Pokémon Go euphoria reached an abrupt halt on Friday afternoon — at least as far as investors are concerned.
After the game went viral earlier this month, people piled money into Nintendo stock, thinking the game represented a turnaround for the company, which has generally seen its stock price decline over the last eight years.
Now Nintendo has announced in its earnings report the financial impact of the game is expected to be "limited."
The problem? Nintendo is really only a part-owner of the Pokémon franchise.
The company's effective "economic" stake in the game turns out to be even smaller than investors may have realized, at just 13%, according to an analyst interviewed by Bloomberg.
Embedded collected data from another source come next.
Lemma sorted_entries_keys {V} (m : gmap string V) : (sorted_entries m).*1 = SortStrings (map_to_list m).*1.
Proof.
  apply omap_lookup_keys. intros k Hk. apply elem_of_SortStrings, list_elem_of_fmap in Hk as ([k' v] & -> & Hin).
  apply elem_of_map_to_list in Hin. eauto.
Qed.

Lemma sorted_entries_nodup {V} (m : gmap string V) : NoDup (sorted_entries m).*1.
Proof. rewrite sorted_entries_keys, SortStrings_perm. apply NoDup_fst_map_to_list. Qed.

(** ** Printing and parsing integers *)

Section Digits.
Variable base : Z.
Hypothesis Hbase : base = 10%Z \/ base = 16%Z.

Lemma digit_val_char d :
  (0 <= d < base)%Z -> digit_val (digit_char d) = Some d.
Proof.
  intros Hd. assert (0 <= d < 16)%Z as Hd16 by lia.
  assert (d ∈ [0;1;2;3;4;5;6;7;8;9;10;11;12;13;14;15]%Z) as Hin.
  { rewrite !elem_of_cons. lia. }
  repeat (apply elem_of_cons in Hin; destruct Hin as [->|Hin]; [reflexivity|]).
  by apply elem_of_nil in Hin.
Qed.

Lemma scan_put_digits fuel n acc :
  (0 <= n < 2 ^ Z.of_nat fuel)%Z ->
  scan_digits base 0 (put_digits fuel base n acc) = scan_digits base n acc.
Proof.
  revert n acc. induction fuel as [|f IH]; intros n acc Hn.
  - assert (n = 0)%Z as -> by (simpl in Hn; lia). done.
  - simpl. destruct (Z.eqb_spec n 0) as [->|Hn0]; [done|].
    assert (0 < base)%Z by lia.
    assert (0 <= n / base < 2 ^ Z.of_nat f)%Z as Hq.
    { split; [apply Z.div_pos; lia|].
      apply Z.div_lt_upper_bound; [lia|].
      replace (Z.of_nat (S f)) with (1 + Z.of_nat f)%Z in Hn by lia.
      rewrite Z.pow_add_r in Hn by lia.
      nia. }
    rewrite IH by done. cbn [scan_digits].
    pose proof (Z.mod_pos_bound n base ltac:(lia)) as Hm.
    rewrite digit_val_char by lia.
    replace (n mod base <? base)%Z with true by (symmetry; apply Z.ltb_lt; lia).
    f_equal. rewrite (Z.mul_comm (n / base)). symmetry. apply Z.div_mod. lia.
Qed.

(** The printed form starts with a digit: never empty, never a sign. *)
Definition digit_head (s : string) : Prop :=
  exists d r, (0 <= d < base)%Z /\ s = String (digit_char d) r.

Lemma put_digits_head fuel n acc :
  (0 <= n)%Z -> digit_head acc \/ (n <> 0)%Z ->
  (n < 2 ^ Z.of_nat fuel)%Z ->
  digit_head (put_digits fuel base n acc).
Proof.
  revert n acc. induction fuel as [|f IH]; intros n acc Hn0 Ha Hn.
  - simpl in *. destruct Ha; [done|lia].
  - simpl. destruct (Z.eqb_spec n 0) as [->|]; [naive_solver|].
    assert (0 < base)%Z by lia.
    apply IH.
    + apply Z.div_pos; lia.
    + left. eexists _, _. split; [|done]. apply Z.mod_pos_bound. lia.
    + apply Z.div_lt_upper_bound; [lia|].
      replace (Z.of_nat (S f)) with (1 + Z.of_nat f)%Z in Hn by lia.
      rewrite Z.pow_add_r in Hn by lia. nia.
Qed.

Lemma log2_fuel n : (0 < n)%Z -> (n < 2 ^ Z.of_nat (S (Z.to_nat (Z.log2 n))))%Z.
Proof.
  intros Hn. pose proof (Z.log2_nonneg n). rewrite Nat2Z.inj_succ, Z2Nat.id by lia.
  apply Z.log2_spec. lia.
Qed.

Lemma Text_head n : (0 <= n)%Z -> digit_head (Text n base).
Proof.
  intros Hn. unfold Text. destruct (Z.eqb_spec n 0) as [->|].
  - exists 0%Z, "". split; [lia|done].
  - apply put_digits_head; [lia|by right|apply log2_fuel; lia].
Qed.

Lemma scan_Text n : (0 <= n)%Z -> scan_digits base 0 (Text n base) = Some n.
Proof.
  intros Hn. unfold Text. destruct (Z.eqb_spec n 0) as [->|].
  - simpl. by destruct Hbase as [-> | ->].
  - rewrite scan_put_digits; [done|].
    split; [lia|apply log2_fuel; lia].
Qed.

Lemma digit_char_not_sign d r :
  (0 <= d < base)%Z ->
  SetString (String (digit_char d) r) base = scan_digits base 0 (String (digit_char d) r).
Proof.
  intros Hd. assert (d ∈ [0;1;2;3;4;5;6;7;8;9;10;11;12;13;14;15]%Z) as Hin.
  { rewrite !elem_of_cons. lia. }
  repeat (apply elem_of_cons in Hin; destruct Hin as [->|Hin]; [reflexivity|]).
  by apply elem_of_nil in Hin.
Qed.

(** Parsing undoes printing. *)
Lemma SetString_Text n : (0 <= n)%Z -> SetString (Text n base) base = Some n.
Proof.
  intros Hn. destruct (Text_head n Hn) as (d & r & Hd & Hs).
  rewrite Hs, digit_char_not_sign, <- Hs by done. by apply scan_Text.
Qed.

(** A leading zero nibble does not change the value. *)
Lemma SetString_zero_Text n :
  (0 <= n)%Z -> SetString ("0" +:+ Text n base) base = Some n.
Proof.
  intros Hn. rewrite str_app_cons.
  change "0"%char with (digit_char 0). rewrite digit_char_not_sign by lia.
  cbn [scan_digits]. rewrite digit_val_char by lia.
  replace (0 <? base)%Z with true by (symmetry; apply Z.ltb_lt; lia).
  change ("" +:+ Text n base) with (Text n base). by apply scan_Text.
Qed.

Lemma Text_inj n m : (0 <= n)%Z -> (0 <= m)%Z -> Text n base = Text m base -> n = m.
Proof.
  intros Hn Hm H. apply (f_equal (fun s => SetString s base)) in H.
  rewrite !SetString_Text in H by done. by inv H.
Qed.
End Digits.

#[export] Hint Rewrite str_app_nil_r str_app_assoc len_app ToLower_idem ToLower_app len_ToLower : gostr.
(* ===== verification/Proto.v ===== *)
(** The protobuf wire format, as the generated marshallers ([*.pb.go]) of the stored
    records write and read it: varints, tagged fields, and the skipping of fields a
    message does not declare.  A marshaller fills a buffer of [Size()] bytes from its
    end; here the bytes are concatenated, and that they fill the buffer exactly is a
    lemma.

    The wire format reads back what it writes: varints, fields, and a message made of
    fields; unknown fields are skipped; the loops have the rounds they need. *)
From S2P Require Import Prelude GoStrings Sdk.
Open Scope go_scope.
#[local] Open Scope Z_scope.

Module Proto.

(** ** Errors of the generated code *)
Definition ErrInvalidLength : error := ExtErr "proto: negative length found during unmarshaling".
Definition ErrIntOverflow : error := ExtErr "proto: integer overflow".
Definition ErrUnexpectedEndOfGroup : error := ExtErr "proto: unexpected end of group".
Definition ErrUnexpectedEOF : error := ExtErr "unexpected EOF".

(** ** Machine integers *)
Definition uint64 (z : Z) : Z := z mod 2 ^ 64.
(** [int(z)] of a uint64, and [int32(z)] *)
Definition int64 (z : Z) : Z := (z + 2 ^ 63) mod 2 ^ 64 - 2 ^ 63.
Definition int32 (z : Z) : Z := (z + 2 ^ 31) mod 2 ^ 32 - 2 ^ 31.

Definition slen (s : string) : Z := Z.of_nat (String.length s).
Definition byte (z : Z) : ascii := ascii_of_N (Z.to_N z).

(** ** Writing *)

(** encodeVarint: at most ten groups of seven bits, the lowest first *)
Fixpoint varint_groups (n : nat) (v : Z) : string :=
  match n with
  | O => ""
  | S n => if 128 <=? v
           then String (byte (Z.lor (Z.land v 127) 128)) (varint_groups n (Z.shiftr v 7))
           else String (byte v) ""
  end%Z.
Definition encodeVarint (v : Z) : string := varint_groups 10 v.

(** [math_bits.Len64(x)] *)
Definition Len64 (x : Z) : Z := if x =? 0 then 0 else Z.log2 x + 1.
(** sov *)
Definition sov (x : Z) : Z := (Len64 (Z.lor x 1) + 6) / 7.

(** A string field: omitted when empty, tag, length, bytes *)
Definition put_string (tag : ascii) (v : string) : string :=
  if 0 <? slen v then String tag (encodeVarint (slen v) +:+ v) else "".
Definition size_string (v : string) : Z :=
  if 0 <? slen v then 1 + slen v + sov (slen v) else 0.

(** A bool field: omitted when false *)
Definition put_bool (tag : ascii) (v : bool) : string := if v then String tag (String "001" "") else "".
Definition size_bool (v : bool) : Z := if v then 2 else 0.
(* ===== verification/CollectionKeeper.v ===== *)
(** x/collection/keeper: the message server and the keeper operations on classes
    (denom.go), NFTs (nft.go) and the burn guard (converted_nft.go). *)
From S2P Require Import Prelude GoStrings Utf8 Sdk CollectionTypes.
Open Scope go_scope.

(** The interface x/collection asks the conversion modules to implement; [None]
    is the unwired slot of converted_nft.go. *)
Class ConvertedNFTChecker `{EthLib} `{SdkLib} `{NftKeeper} `{!EvmKeeper} `{!WasmState} := {
  converted_checker : option (Ctx -> string -> string -> bool);
}.

Module CollectionKeeper.
Section Keeper.
Context `{EthLib} `{SdkLib} `{NftKeeper} `{!EvmKeeper} `{!WasmState} `{CollectionCodec}
        `{!ConvertedNFTChecker}.

(** Keeper.IsConvertedNFT *)
Definition IsConvertedNFT (c : Ctx) (classID nftID : string) : bool :=
  match converted_checker with
  | None => false
  | Some f => f c classID nftID
  end.

(** ** denom.go *)

(** SaveDenom *)
Definition SaveDenom (id name schema symbol creator : string)
  (mintRestricted updateRestricted : bool) (description uri uriHash data : string) : GoM unit :=
  run_check (ValidateDenomID id) ;;;
  run_check (ValidateDenomMetadataBounds schema data) ;;;
  metadata <- lift_sum (NewAny_DenomMetadata
    (MkDenomMetadata (acc_String creator) schema mintRestricted updateRestricted data)) ;;
  nft_write (fun s => nk_SaveClass s
    {| Class_Id := id; Class_Name := name; Class_Symbol := symbol;
       Class_Description := description; Class_Uri := uri; Class_UriHash := uriHash;
       Class_Data := Some metadata |}).

(** GetDenomInfo *)
Definition GetDenomInfo (denomID : string) : GoM Denom :=
  c <- gets c_nft ;;
  class <- lift_opt (nk_GetClass c denomID) (CollErr ErrInvalidDenom) ;;
  denomMetadata <- (match Class_Data class with
                    | Some v => lift_sum (Unmarshal_DenomMetadata v)
                    | None => mret (MkDenomMetadata "" "" false false "")
                    end) ;;
  mret (MkDenom (Class_Id class) (Class_Name class) (dm_Schema denomMetadata)
          (dm_Creator denomMetadata) (Class_Symbol class) (dm_MintRestricted denomMetadata)
          (dm_UpdateRestricted denomMetadata) (Class_Description class) (Class_Uri class)
          (Class_UriHash class) (dm_Data denomMetadata)).

(** TransferDenomOwner *)
Definition TransferDenomOwner (denomID srcOwner dstOwner : string) : GoM unit :=
  denom <- GetDenomInfo denomID ;;
  creatorAcc <- lift_opt (AccAddressFromBech32 (Denom_Creator denom)) (ExtErr "invalid creator address") ;;
  guard (srcOwner =?s creatorAcc) (SdkErr ErrUnauthorized) ;;;
  data <- lift_sum (NewAny_DenomMetadata
    (MkDenomMetadata (acc_String dstOwner) (Denom_Schema denom) (MintRestricted denom)
       (UpdateRestricted denom) (Denom_Data denom))) ;;
  nft_write (fun s => nk_UpdateClass s
    {| Class_Id := Denom_Id denom; Class_Name := Denom_Name denom;
       Class_Symbol := Denom_Symbol denom; Class_Description := Denom_Description denom;
       Class_Uri := Denom_Uri denom; Class_UriHash := Denom_UriHash denom;
       Class_Data := Some data |}).

(** HasDenom *)
Definition HasDenom (c : Ctx) (denomID : string) : bool := nk_HasClass (c_nft c) denomID.

(** ** nft.go *)

(** SaveNFT *)
Definition SaveNFT (denomID tokenID tokenNm tokenURI tokenUriHash tokenData receiver : string)
  : GoM unit :=
  guard (denomID <>?s "") (SdkErr ErrInvalidRequest) ;;;
  guard (tokenID <>?s "") (SdkErr ErrInvalidRequest) ;;;
  guard (receiver <>?s "") (SdkErr ErrInvalidAddress) ;;;
  data <- lift_sum (NewAny_NFTMetadata (MkNFTMetadata tokenNm tokenData)) ;;
  nft_write (fun s => nk_Mint s
    {| NFT_ClassId := denomID; NFT_Id := tokenID; NFT_Uri := tokenURI;
       NFT_UriHash := tokenUriHash; NFT_Data := Some data |} receiver).

(** Authorize *)
Definition Authorize (denomID tokenID owner : string) : GoM unit :=
  c <- gets c_nft ;;
  guard (owner =?s nk_GetOwner c denomID tokenID) (CollErr ErrUnauthorizedAddress).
As Mic explained last week, even if Pokémon Go is a huge financial success, the game has a lot of mouths to feed: There are several co-owners and other stakeholders in the app that dilute how much profit Nintendo would see.
Niantic, an independent company and Google spin-off, developed the game. Nintendo must also split whatever it makes from in-app game purchases with Apple, which takes a cut of all transactions made in its app store.
Looking at Nintendo stock's meteoric rise and sudden decline this month provides an important lesson about the stock market: When presented with any form of news — good or bad — the market tends to overreact.
This is why many of the most successful investors, like Warren Buffett, emphasize that business fundamentals matter more than investor sentiment — which can change with the wind — and advocate a long-term approach to investing.